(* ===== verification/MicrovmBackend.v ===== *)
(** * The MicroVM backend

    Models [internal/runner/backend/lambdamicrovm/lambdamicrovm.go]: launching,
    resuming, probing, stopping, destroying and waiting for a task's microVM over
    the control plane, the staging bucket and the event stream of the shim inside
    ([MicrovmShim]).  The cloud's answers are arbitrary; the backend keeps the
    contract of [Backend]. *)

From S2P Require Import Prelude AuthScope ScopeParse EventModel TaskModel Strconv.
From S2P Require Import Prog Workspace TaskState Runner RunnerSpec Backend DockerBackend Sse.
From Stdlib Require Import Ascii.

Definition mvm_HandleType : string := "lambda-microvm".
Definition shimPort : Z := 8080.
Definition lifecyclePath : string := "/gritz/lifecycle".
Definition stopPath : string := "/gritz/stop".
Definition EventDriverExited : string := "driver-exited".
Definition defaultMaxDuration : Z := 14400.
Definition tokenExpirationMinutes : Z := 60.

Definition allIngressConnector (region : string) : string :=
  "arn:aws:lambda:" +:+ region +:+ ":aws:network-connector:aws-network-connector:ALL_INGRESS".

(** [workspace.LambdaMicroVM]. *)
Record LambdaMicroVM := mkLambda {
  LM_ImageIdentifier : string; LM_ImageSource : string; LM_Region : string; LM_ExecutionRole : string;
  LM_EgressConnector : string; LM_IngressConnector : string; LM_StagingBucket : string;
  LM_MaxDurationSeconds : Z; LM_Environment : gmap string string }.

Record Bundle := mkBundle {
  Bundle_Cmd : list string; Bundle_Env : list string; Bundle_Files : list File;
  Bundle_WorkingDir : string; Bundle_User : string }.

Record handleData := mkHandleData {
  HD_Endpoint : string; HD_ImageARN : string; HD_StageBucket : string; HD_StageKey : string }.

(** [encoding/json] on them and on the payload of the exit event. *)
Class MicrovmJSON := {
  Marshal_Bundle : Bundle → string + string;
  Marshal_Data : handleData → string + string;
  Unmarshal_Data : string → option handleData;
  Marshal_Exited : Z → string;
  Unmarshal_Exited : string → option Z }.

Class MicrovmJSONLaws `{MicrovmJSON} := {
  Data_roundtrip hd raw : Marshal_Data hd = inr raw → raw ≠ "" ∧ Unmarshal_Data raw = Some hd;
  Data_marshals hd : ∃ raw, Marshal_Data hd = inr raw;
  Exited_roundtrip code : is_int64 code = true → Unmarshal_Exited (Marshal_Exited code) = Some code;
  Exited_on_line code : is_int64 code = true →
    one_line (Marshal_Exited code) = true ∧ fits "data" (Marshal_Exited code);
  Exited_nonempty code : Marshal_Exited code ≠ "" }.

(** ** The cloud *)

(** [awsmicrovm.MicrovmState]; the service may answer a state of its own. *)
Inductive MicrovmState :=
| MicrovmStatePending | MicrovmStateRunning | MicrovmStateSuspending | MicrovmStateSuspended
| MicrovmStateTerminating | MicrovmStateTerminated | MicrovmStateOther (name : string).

******

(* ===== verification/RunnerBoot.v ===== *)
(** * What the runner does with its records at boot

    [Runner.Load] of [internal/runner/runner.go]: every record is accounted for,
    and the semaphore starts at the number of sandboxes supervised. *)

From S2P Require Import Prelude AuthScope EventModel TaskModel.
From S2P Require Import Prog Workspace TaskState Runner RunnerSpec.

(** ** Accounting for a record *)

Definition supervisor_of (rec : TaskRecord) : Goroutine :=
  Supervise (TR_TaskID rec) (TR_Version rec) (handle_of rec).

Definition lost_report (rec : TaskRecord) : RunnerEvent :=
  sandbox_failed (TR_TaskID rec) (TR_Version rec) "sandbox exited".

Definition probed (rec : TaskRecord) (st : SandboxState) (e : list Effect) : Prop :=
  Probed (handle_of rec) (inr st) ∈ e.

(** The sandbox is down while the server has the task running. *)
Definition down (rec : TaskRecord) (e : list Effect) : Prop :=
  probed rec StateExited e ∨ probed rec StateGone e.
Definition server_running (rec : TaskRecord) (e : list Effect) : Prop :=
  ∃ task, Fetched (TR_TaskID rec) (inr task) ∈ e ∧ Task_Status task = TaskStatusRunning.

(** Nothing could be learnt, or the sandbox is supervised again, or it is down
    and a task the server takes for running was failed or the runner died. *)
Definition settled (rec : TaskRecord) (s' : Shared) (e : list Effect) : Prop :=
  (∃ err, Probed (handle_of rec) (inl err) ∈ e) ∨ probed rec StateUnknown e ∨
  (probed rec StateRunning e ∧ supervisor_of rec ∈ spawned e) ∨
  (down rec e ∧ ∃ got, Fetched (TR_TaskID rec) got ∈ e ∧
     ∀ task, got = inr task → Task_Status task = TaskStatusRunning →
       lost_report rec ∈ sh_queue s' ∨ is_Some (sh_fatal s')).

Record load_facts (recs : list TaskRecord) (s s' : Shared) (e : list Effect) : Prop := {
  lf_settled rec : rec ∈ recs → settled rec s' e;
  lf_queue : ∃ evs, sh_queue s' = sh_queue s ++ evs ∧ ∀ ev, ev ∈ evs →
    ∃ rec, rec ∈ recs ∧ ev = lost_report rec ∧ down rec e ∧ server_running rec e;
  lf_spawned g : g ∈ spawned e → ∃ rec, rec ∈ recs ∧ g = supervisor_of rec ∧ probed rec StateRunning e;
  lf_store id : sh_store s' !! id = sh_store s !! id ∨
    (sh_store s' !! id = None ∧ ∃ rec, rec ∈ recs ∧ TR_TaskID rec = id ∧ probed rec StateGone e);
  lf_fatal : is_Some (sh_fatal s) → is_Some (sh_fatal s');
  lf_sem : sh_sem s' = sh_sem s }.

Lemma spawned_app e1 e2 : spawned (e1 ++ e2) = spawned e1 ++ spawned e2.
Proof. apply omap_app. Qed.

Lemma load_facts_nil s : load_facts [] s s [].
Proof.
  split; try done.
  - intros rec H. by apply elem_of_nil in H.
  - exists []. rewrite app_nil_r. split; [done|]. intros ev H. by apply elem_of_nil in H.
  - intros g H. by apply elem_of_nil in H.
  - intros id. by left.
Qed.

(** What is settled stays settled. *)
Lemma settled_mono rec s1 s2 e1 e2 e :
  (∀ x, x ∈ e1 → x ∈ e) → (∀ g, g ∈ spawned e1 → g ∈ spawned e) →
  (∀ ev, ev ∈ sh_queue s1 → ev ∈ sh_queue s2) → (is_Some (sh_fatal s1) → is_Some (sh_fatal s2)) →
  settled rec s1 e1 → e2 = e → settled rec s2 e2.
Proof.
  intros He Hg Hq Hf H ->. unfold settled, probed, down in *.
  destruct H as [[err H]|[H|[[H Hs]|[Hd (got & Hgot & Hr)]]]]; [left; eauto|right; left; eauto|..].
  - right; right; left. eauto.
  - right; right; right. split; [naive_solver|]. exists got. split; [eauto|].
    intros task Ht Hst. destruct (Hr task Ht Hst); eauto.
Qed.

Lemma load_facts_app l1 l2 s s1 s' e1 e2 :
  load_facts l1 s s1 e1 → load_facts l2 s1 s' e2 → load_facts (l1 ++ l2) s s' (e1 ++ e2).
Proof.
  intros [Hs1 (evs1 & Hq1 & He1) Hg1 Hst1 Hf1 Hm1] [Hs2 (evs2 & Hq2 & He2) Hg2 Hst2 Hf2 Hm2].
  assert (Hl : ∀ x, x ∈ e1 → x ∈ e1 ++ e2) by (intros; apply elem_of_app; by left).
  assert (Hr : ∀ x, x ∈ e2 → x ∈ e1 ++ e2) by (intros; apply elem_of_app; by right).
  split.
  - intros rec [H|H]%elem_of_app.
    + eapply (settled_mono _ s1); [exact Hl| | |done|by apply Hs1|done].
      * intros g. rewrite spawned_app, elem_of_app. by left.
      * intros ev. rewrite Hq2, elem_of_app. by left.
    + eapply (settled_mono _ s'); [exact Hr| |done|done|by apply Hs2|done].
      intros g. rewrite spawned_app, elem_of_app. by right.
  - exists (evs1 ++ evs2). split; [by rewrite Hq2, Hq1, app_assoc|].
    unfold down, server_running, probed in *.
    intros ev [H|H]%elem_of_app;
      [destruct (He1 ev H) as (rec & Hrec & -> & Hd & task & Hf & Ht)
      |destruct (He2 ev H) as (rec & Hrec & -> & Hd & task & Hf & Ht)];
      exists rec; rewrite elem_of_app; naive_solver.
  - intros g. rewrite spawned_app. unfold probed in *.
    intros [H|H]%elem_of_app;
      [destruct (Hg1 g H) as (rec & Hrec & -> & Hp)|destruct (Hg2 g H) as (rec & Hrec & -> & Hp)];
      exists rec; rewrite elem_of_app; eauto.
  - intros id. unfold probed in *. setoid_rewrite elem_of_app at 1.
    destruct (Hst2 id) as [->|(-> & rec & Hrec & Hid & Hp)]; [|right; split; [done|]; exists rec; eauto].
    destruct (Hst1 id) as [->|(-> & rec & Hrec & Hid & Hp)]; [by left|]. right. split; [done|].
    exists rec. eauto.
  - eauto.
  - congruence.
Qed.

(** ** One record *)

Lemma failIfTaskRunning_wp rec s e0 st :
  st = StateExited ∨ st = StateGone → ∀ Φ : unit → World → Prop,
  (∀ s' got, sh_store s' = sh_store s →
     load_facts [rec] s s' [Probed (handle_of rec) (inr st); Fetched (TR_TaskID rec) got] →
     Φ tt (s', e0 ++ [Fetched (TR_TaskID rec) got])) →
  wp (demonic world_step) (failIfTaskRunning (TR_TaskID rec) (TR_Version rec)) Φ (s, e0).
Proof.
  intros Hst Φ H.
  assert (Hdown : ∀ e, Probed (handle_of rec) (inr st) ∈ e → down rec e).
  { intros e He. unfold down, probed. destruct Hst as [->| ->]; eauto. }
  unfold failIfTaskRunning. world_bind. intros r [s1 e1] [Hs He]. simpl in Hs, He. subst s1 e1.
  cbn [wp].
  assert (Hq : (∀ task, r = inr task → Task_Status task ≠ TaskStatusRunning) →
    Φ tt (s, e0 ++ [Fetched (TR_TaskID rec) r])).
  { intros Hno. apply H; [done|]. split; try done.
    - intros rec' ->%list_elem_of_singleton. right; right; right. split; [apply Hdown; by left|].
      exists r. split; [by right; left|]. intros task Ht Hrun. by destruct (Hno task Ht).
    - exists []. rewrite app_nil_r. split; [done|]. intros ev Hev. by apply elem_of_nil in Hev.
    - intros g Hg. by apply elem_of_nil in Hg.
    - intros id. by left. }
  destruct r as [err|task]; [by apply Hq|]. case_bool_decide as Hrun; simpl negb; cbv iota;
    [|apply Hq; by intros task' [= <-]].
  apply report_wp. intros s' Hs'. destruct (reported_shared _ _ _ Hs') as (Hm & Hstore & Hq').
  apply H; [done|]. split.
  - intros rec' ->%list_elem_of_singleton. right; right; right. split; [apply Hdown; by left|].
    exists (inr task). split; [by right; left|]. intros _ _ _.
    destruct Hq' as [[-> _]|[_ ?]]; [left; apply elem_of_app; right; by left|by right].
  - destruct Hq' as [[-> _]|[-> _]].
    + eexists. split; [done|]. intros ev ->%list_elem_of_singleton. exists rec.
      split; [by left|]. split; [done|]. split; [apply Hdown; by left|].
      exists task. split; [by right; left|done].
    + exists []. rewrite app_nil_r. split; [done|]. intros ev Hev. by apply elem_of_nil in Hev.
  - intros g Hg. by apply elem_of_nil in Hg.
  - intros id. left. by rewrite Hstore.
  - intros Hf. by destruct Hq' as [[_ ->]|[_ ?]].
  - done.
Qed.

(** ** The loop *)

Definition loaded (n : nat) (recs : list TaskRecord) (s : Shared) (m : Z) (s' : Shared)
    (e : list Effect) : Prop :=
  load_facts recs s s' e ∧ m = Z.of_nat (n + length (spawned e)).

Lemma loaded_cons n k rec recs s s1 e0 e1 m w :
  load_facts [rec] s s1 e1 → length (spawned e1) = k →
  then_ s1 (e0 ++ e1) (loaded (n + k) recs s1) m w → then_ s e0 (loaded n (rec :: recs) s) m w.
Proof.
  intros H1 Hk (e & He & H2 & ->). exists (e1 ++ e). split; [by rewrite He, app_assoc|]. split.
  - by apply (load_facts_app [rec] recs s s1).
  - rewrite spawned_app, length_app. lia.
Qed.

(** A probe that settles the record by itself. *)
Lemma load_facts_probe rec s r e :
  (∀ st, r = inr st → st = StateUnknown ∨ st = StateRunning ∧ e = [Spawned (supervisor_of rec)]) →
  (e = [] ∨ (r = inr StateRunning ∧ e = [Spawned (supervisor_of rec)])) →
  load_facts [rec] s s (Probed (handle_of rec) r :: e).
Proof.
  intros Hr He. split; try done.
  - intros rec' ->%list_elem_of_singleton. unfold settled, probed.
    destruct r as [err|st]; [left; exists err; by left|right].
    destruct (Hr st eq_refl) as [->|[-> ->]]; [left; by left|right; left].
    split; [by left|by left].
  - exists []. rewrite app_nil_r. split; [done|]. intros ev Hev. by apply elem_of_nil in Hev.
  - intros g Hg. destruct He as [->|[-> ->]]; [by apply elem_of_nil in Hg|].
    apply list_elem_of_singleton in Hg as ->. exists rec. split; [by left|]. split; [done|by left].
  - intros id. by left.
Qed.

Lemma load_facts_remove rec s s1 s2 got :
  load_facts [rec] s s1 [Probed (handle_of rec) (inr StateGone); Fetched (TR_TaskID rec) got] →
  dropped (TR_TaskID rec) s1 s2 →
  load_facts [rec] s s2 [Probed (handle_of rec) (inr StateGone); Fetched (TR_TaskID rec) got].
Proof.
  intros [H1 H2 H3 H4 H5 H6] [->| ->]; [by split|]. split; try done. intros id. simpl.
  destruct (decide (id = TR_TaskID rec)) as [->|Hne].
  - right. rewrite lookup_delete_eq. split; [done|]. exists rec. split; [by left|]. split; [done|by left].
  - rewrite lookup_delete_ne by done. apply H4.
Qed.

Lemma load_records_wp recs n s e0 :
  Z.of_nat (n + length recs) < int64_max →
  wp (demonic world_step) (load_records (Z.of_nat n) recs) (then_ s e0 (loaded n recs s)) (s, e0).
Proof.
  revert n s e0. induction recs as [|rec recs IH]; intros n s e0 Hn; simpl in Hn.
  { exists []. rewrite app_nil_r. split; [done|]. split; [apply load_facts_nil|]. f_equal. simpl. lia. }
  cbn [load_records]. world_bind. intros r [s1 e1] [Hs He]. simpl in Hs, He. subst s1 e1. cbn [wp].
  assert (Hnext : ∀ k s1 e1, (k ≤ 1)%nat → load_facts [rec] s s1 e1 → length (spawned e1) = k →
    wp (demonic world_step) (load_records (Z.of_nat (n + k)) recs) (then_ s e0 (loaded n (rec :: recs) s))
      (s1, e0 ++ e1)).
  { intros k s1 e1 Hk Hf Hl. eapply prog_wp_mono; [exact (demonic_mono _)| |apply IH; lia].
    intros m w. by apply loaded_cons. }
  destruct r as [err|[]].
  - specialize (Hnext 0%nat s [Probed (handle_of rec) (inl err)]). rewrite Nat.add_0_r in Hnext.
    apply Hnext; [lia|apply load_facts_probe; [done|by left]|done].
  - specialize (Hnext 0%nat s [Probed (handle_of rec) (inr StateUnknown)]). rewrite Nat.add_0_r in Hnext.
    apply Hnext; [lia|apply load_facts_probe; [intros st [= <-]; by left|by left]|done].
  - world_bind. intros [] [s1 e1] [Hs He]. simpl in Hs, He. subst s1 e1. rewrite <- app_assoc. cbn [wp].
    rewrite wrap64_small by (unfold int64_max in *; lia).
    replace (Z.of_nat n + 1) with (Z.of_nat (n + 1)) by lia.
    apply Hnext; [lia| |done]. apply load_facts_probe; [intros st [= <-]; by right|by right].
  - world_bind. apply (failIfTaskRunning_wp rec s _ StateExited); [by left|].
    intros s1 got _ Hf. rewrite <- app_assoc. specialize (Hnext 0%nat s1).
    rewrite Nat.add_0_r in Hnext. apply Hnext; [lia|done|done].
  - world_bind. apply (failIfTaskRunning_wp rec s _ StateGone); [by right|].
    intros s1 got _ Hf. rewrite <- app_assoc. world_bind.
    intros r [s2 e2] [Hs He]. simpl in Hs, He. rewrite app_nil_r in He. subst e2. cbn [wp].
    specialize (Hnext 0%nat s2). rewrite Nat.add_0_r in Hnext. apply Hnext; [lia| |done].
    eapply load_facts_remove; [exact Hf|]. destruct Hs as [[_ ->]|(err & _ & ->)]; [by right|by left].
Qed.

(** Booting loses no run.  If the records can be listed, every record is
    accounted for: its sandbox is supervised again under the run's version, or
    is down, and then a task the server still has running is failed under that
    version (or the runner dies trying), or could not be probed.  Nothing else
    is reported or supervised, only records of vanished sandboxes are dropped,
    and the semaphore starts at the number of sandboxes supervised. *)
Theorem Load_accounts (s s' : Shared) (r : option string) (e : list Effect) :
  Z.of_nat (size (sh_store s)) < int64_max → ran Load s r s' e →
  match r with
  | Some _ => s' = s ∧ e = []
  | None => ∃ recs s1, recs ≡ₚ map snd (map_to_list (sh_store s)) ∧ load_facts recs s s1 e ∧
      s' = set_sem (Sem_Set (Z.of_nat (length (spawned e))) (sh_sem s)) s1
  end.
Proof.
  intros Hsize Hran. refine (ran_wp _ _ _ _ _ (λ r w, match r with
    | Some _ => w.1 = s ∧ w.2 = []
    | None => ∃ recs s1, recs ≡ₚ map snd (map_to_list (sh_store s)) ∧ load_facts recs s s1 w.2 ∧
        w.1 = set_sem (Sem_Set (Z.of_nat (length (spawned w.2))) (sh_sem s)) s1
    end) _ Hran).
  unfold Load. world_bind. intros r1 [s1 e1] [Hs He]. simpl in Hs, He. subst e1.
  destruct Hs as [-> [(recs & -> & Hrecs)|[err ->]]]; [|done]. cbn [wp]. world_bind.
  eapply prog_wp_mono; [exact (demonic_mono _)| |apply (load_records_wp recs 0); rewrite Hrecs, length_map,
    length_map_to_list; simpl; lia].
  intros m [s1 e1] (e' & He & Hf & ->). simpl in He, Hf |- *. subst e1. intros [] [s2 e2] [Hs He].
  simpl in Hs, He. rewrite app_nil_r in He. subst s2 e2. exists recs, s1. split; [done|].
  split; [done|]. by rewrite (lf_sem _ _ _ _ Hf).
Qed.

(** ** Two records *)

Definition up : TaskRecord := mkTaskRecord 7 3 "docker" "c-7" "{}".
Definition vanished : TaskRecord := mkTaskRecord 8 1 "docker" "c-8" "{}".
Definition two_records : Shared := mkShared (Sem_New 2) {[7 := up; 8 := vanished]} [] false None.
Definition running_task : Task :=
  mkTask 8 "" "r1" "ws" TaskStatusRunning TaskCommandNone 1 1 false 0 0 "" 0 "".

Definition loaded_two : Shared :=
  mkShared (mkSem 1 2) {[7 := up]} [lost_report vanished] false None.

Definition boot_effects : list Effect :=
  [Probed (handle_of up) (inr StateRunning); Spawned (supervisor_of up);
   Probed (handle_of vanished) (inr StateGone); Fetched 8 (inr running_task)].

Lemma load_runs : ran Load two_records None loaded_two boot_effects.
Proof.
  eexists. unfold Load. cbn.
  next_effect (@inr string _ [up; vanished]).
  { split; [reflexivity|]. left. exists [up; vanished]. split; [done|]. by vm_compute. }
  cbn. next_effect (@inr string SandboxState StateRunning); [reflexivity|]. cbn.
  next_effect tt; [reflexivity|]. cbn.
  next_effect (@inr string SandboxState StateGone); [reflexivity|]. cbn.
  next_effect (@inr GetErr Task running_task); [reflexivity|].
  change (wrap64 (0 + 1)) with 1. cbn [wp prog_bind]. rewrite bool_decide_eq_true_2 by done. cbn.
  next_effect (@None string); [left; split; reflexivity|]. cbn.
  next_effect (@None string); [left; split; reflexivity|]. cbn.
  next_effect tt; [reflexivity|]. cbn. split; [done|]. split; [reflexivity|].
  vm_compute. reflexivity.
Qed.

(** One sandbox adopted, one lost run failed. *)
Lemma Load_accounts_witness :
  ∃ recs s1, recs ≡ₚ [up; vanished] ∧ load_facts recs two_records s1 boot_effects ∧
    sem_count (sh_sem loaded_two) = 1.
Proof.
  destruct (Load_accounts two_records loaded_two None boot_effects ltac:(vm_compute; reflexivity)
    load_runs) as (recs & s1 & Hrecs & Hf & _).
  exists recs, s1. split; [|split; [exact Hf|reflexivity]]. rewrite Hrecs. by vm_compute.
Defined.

******

**Task requirements**
The lines to extract from the data above begin with the line containing "Exited_on_line code : is_int64" and end with the line containing "(name : string).". Extract them exactly, including both.

**Response to the task**
  Exited_on_line code : is_int64 code = true →
    one_line (Marshal_Exited code) = true ∧ fits "data" (Marshal_Exited code);
  Exited_nonempty code : Marshal_Exited code ≠ "" }.

(** ** The cloud *)

(** [awsmicrovm.MicrovmState]; the service may answer a state of its own. *)
Inductive MicrovmState :=
| MicrovmStatePending | MicrovmStateRunning | MicrovmStateSuspending | MicrovmStateSuspended
| MicrovmStateTerminating | MicrovmStateTerminated | MicrovmStateOther (name : string).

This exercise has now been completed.